Protease Inhibition and Biological Distribution of the C Terminal Fragment of Adiponectin Receptor

Protease inhibition studies showed Adiponectin Receptor C- Terminal Fragment (AipoR CTF) inhibited insulin-degrading enzyme (IDE) and TNF alpha cleavage protease (TACE). Cleavage of Adiponectin Receptor by TACE to form CTF was demonstrated by western blot assays analysis of recombinate AdipoR1 treated with TACE and by inhibition studies. Tissue and blood analysis by standard immuno histochemistry (IHC) and immuno ctyochemistry (ICC) methods demonstrated CTF is primarily absorbed into the liver, pancreas and brain tissue where it is co-located with ide.
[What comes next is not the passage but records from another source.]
Lemma vprintf_loop n : ∀ fd fmt l i ap o fuel, (length l ≤ n)%nat → (S (length l) ≤ fuel)%nat → 0 ≤ i → drop (Z.to_nat i) fmt = l →
  Forall (λ c, 0 < c < 256) l → writable fd o → strings_ok ap →
  ∃ t ap' o', repeats fuel (vprintf_turn fd fmt) (i, 0, ap) o = Goes tt o' ∧ wrote fd t o o' ∧ texts (directives n l) ap t ap'.
Proof.
  induction n as [|n IH]; intros fd fmt l i ap o [|fuel] Hn Hf Hi E Hb W Hs; try lia; destruct l as [|c l]; cbn [length] in Hn, Hf; try lia;
    try (exists [], ap, o; split_and!; [by apply repeats_end, vprintf_turn_end|apply wrote_nil|constructor]).
  apply Forall_cons in Hb as [Hc Hb]. assert (nth (Z.to_nat i) fmt 0 = c) as H0 by (rewrite <- (Nat.add_0_r (Z.to_nat i)), <- nth_drop_add; by rewrite E).
  assert (drop (Z.to_nat (i + 1)) fmt = l) as E1. { replace (Z.to_nat (i + 1)) with (Z.to_nat i + 1)%nat by lia. by rewrite <- drop_drop, E. }
  cbn [directives]. destruct (c =? 37) eqn:E37.
  - erewrite repeats_next by (unfold vprintf_turn; rewrite H0; replace (c =? 0) with false by lia; rewrite E37; reflexivity). destruct l as [|c' l].
    + destruct fuel as [|fuel]; [cbn [length] in Hf; lia|]. exists [], ap, o. cbn [directive app]. split_and!; [by apply repeats_end, vprintf_turn_end|apply wrote_nil|].
      destruct n; constructor.
    + cbn [length] in Hn, Hf. destruct fuel as [|fuel]; [lia|]. destruct (directive_turn fd fmt (i + 1) ap o c' l) as (t & ap' & i' & o' & R & W' & T & Hs' & Hi' & Er); try done; [lia|].
      rewrite (repeats_next _ _ _ _ _ _ R). destruct (directive_suffix c' l) as [u Eu]. destruct (directive (c' :: l)) as [ps r]. cbn [fst snd] in *.
      assert (length r ≤ length l)%nat by (rewrite Eu, length_app; lia).
      destruct (IH fd fmt r i' ap' o' fuel) as (t' & ap'' & o'' & R' & W'' & T'); try done; [lia|lia| |by apply (wr_writable _ _ _ _ W')|].
      * apply Forall_cons in Hb as [_ Hb]. rewrite Eu in Hb. by apply Forall_app in Hb as [_ ?].
      * exists (t ++ t'), ap'', o''. split_and!; [done|by eapply wrote_app|by eapply texts_app].
  - destruct (putc_writes fd c o W ltac:(lia)) as (o' & R & W'). destruct (IH fd fmt l (i + 1) ap o' fuel) as (t' & ap'' & o'' & R' & W'' & T'); try done; [lia|lia|lia|by apply (wr_writable _ _ _ _ W')|].
    exists ([c] ++ t'), ap'', o''. split_and!; [|by eapply wrote_app|econstructor; [constructor|done]]. rewrite <- R'. apply repeats_next.
    unfold vprintf_turn. rewrite H0. replace (c =? 0) with false by lia. rewrite E37. change (0 =? 0) with true. cbv beta iota zeta. by rewrite (goes_on _ _ _ _ _ R).
Qed.

(** The text of the directives, known in advance. *)
Lemma printf_writes fmt ap t ap' o : writable 1 o → Forall (λ c, 0 < c < 256) fmt → strings_ok ap → texts (directives (length fmt) fmt) ap t ap' →
  ∃ o', printf fmt ap o = Goes tt o' ∧ wrote 1 t o o'.
Proof.
  intros W Hf Hs T. destruct (vprintf_loop (length fmt) 1 fmt fmt 0 ap o (S (length fmt))) as (t1 & ap1 & o' & R & W' & T'); try done.
  rewrite (texts_unique _ _ t1 t ap1 ap' (directives_based _ _) T' T) in W'. by exists o'.
Qed.
End prints.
CTF formation by TACE appears to occur in fat and muscle tissues and to be carried in circulation by an immunoglobulin bound form (Ig-CTF) that freely circulates and is immune cell bound in both blood and lymph nodes. Tissue from animal models showed levels of CTF increase with disease progression from non-diabetic to diabetic states. All of these data unveiled a novel regulation mechanism of AdiopR CTF in its free and Ig-associated forms which could impact insulin sensitivity and prevent insulin degradation by IDE in tissue and cells.